### TASK
Repeat nothing but the lines below running from the one containing "Definition podSyncReconciler : string" to the one containing "End System.". Keep both end lines.

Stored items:
....................
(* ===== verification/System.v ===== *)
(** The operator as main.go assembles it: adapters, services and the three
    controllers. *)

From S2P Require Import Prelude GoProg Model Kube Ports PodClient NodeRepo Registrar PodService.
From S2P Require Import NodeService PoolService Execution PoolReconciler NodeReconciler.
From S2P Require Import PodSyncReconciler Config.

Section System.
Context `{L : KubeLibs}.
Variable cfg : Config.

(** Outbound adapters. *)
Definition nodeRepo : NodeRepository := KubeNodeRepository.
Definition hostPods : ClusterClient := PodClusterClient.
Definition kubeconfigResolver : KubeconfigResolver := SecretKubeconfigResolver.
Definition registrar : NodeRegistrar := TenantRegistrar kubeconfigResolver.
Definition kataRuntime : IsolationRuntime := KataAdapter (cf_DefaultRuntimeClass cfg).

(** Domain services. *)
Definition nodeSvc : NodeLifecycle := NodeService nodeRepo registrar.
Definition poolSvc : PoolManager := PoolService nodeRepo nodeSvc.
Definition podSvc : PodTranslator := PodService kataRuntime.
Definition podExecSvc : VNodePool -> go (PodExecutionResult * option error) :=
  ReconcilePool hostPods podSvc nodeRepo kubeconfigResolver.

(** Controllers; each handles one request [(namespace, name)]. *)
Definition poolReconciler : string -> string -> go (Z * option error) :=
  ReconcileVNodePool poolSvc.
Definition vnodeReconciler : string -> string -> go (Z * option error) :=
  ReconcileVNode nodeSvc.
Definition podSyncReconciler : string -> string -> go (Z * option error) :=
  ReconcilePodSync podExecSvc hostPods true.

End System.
....................
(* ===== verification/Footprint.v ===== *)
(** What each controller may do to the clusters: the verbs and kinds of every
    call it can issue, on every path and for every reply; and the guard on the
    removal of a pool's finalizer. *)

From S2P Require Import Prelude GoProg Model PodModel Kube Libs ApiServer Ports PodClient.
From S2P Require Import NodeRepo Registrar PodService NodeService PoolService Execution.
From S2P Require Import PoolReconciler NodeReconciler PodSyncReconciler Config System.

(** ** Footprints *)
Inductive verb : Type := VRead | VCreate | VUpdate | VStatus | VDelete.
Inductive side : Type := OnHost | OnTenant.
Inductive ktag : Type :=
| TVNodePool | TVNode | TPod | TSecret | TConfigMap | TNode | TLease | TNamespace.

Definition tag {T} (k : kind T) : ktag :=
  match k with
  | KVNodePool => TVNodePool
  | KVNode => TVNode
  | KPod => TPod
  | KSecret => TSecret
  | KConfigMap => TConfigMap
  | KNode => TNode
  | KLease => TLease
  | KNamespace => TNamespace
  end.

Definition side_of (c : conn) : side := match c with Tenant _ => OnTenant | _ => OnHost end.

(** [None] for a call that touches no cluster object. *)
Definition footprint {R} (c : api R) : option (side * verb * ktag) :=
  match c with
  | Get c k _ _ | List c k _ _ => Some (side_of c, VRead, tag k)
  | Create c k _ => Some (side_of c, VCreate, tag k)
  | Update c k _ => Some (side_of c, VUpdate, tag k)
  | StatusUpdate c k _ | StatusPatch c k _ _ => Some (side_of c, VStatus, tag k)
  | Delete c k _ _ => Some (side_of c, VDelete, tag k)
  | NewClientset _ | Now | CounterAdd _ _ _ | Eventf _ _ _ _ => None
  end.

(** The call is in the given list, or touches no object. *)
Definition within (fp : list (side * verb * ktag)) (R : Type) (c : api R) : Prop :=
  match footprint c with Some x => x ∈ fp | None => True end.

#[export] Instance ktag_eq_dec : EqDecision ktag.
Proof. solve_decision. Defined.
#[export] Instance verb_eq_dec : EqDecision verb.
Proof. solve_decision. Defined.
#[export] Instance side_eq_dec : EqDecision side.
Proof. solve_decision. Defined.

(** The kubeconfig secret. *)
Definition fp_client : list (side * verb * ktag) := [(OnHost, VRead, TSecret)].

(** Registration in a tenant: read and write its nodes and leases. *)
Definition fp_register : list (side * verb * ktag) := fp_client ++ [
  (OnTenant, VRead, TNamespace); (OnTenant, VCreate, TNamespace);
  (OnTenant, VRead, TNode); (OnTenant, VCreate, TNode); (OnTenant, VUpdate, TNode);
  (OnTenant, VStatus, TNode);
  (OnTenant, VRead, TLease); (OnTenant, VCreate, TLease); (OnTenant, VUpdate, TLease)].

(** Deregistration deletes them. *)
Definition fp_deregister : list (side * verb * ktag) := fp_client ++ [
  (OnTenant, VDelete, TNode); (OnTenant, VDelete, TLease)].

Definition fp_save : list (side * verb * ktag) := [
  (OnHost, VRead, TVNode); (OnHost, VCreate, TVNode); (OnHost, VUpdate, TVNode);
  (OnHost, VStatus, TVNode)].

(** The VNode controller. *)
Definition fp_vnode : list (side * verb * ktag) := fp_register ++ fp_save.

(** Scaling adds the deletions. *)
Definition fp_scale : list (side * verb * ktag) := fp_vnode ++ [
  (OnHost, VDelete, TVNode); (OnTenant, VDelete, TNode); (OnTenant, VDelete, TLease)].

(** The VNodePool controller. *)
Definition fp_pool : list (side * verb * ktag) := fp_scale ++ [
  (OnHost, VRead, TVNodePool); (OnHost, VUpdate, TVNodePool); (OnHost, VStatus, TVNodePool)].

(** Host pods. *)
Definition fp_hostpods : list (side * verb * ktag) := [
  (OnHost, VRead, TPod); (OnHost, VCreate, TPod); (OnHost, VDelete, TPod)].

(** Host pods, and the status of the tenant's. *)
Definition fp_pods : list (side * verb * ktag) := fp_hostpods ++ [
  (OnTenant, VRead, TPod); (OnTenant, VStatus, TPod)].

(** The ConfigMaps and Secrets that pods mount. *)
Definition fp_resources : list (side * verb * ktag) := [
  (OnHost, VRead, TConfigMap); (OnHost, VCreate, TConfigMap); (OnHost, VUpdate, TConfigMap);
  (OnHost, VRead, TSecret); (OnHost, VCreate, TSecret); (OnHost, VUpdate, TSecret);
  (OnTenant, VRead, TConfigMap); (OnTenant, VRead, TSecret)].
....................
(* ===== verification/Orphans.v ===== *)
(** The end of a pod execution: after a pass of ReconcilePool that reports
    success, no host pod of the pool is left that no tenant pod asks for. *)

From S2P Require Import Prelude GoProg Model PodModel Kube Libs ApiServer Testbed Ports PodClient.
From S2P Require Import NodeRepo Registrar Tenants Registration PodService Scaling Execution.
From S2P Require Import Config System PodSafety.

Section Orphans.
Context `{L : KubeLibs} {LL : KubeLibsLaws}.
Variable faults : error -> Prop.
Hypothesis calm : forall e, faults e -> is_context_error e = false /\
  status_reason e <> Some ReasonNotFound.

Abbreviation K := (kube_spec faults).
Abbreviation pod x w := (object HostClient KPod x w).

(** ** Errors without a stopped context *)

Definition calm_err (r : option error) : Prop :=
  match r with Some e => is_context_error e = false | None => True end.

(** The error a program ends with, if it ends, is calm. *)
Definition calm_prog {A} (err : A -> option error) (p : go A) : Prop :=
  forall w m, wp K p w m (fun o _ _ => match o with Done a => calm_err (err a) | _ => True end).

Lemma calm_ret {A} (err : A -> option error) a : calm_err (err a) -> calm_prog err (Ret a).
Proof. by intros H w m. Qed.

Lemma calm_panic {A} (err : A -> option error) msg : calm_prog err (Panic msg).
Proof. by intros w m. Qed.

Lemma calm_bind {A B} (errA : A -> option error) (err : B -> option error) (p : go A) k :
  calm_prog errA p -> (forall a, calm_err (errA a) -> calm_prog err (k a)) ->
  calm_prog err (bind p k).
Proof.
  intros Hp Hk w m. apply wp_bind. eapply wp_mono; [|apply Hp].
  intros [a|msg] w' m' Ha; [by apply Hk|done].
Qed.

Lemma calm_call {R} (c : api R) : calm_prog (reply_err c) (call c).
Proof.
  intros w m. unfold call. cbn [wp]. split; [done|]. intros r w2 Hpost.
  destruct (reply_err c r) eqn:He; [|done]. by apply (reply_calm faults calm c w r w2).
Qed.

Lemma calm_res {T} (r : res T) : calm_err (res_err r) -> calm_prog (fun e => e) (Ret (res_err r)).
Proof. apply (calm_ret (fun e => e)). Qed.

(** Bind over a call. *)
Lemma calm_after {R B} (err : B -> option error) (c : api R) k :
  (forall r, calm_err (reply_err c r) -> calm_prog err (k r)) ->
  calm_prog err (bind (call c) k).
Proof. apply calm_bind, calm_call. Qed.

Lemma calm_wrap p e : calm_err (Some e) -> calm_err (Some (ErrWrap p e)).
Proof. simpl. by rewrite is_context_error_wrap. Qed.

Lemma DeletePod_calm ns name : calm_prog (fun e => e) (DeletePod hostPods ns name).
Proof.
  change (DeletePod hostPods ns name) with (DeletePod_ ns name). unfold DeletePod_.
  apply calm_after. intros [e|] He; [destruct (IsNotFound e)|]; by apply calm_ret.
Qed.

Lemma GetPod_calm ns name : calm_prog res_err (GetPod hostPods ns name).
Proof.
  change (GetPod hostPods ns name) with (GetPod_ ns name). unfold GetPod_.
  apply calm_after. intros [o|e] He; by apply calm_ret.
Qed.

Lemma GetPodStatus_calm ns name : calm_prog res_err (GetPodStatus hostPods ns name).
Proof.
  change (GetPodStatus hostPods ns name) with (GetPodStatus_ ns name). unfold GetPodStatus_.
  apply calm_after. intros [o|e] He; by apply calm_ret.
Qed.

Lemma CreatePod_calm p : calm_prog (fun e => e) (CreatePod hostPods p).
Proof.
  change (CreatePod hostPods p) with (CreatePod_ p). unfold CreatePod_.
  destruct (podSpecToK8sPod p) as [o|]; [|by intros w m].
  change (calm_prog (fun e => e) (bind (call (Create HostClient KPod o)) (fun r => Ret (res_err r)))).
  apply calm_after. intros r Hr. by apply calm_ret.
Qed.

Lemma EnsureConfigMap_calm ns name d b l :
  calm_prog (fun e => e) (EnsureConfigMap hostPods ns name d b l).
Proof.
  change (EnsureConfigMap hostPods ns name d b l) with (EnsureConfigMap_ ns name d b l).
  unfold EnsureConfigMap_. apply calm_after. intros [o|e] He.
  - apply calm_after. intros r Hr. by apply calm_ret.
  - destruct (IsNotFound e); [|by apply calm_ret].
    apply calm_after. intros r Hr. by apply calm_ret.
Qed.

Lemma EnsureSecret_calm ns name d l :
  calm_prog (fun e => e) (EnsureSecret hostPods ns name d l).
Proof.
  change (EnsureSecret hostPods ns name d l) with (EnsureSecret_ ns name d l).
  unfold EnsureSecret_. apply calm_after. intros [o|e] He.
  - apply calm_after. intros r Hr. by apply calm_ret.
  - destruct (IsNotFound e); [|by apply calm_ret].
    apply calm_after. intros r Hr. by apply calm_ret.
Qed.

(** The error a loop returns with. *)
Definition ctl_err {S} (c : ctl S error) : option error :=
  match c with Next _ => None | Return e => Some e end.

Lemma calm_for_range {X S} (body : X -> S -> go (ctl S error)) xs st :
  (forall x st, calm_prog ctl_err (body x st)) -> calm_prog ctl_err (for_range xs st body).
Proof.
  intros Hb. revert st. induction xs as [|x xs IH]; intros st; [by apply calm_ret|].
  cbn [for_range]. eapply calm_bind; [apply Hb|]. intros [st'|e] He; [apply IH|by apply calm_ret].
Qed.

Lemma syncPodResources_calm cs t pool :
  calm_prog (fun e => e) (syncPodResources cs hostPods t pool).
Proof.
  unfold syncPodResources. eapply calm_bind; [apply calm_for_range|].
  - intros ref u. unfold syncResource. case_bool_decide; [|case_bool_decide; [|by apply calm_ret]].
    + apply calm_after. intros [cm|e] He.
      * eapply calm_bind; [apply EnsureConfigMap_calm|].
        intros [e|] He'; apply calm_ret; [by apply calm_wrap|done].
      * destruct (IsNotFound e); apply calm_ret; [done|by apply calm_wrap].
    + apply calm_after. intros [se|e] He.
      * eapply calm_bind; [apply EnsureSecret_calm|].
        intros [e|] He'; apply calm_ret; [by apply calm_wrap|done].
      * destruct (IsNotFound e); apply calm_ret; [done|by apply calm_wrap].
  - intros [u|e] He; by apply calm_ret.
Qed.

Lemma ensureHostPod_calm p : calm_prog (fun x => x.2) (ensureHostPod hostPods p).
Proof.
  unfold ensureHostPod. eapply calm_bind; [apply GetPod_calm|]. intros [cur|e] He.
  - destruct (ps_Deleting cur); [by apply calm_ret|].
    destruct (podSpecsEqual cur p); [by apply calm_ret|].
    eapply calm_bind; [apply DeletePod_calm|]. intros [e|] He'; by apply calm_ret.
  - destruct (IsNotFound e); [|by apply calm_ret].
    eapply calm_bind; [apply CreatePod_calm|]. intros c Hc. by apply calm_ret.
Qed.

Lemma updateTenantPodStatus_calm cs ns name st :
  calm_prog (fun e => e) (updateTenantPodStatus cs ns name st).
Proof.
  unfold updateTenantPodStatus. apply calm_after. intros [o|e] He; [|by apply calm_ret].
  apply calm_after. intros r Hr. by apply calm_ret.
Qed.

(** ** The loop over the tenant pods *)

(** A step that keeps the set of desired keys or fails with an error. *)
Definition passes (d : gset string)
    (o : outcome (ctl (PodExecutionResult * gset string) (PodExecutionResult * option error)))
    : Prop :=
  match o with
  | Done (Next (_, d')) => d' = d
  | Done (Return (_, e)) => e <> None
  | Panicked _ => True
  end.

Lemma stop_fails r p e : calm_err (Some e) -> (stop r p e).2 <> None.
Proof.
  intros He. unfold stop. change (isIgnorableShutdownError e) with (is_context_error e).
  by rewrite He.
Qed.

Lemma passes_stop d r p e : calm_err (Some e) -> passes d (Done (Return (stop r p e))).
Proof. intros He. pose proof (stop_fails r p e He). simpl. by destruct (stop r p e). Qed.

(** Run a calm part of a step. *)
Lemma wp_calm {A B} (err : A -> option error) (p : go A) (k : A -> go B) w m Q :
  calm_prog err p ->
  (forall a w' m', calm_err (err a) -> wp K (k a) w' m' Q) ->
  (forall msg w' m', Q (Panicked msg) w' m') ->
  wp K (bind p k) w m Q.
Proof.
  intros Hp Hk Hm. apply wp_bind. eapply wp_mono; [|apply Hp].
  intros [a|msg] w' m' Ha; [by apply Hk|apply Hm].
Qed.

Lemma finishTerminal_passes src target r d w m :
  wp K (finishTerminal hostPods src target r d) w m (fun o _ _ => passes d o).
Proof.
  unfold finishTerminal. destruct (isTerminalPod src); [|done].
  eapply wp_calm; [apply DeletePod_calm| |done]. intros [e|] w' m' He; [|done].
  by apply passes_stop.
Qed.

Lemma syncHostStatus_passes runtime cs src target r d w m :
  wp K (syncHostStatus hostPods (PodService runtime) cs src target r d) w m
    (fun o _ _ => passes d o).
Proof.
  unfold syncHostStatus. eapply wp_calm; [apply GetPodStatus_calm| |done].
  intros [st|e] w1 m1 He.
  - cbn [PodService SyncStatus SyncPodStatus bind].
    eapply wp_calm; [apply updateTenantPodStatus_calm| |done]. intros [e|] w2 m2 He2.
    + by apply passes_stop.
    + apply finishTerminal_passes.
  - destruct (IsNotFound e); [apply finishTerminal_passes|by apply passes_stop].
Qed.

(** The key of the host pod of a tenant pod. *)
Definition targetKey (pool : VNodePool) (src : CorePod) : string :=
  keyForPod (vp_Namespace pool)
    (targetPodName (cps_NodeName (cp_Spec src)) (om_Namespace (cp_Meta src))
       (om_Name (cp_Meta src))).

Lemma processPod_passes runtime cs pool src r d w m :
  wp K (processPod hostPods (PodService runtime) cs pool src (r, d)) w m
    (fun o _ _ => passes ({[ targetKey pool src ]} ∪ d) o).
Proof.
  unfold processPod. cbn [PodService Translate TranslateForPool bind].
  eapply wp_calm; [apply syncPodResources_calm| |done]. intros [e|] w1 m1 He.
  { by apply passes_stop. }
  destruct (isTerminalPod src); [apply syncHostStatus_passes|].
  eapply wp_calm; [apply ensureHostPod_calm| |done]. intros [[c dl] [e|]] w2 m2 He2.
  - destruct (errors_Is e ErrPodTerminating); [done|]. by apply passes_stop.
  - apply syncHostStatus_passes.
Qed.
....................
### EXERCISE RESULT
Definition podSyncReconciler : string -> string -> go (Z * option error) :=
  ReconcilePodSync podExecSvc hostPods true.

End System.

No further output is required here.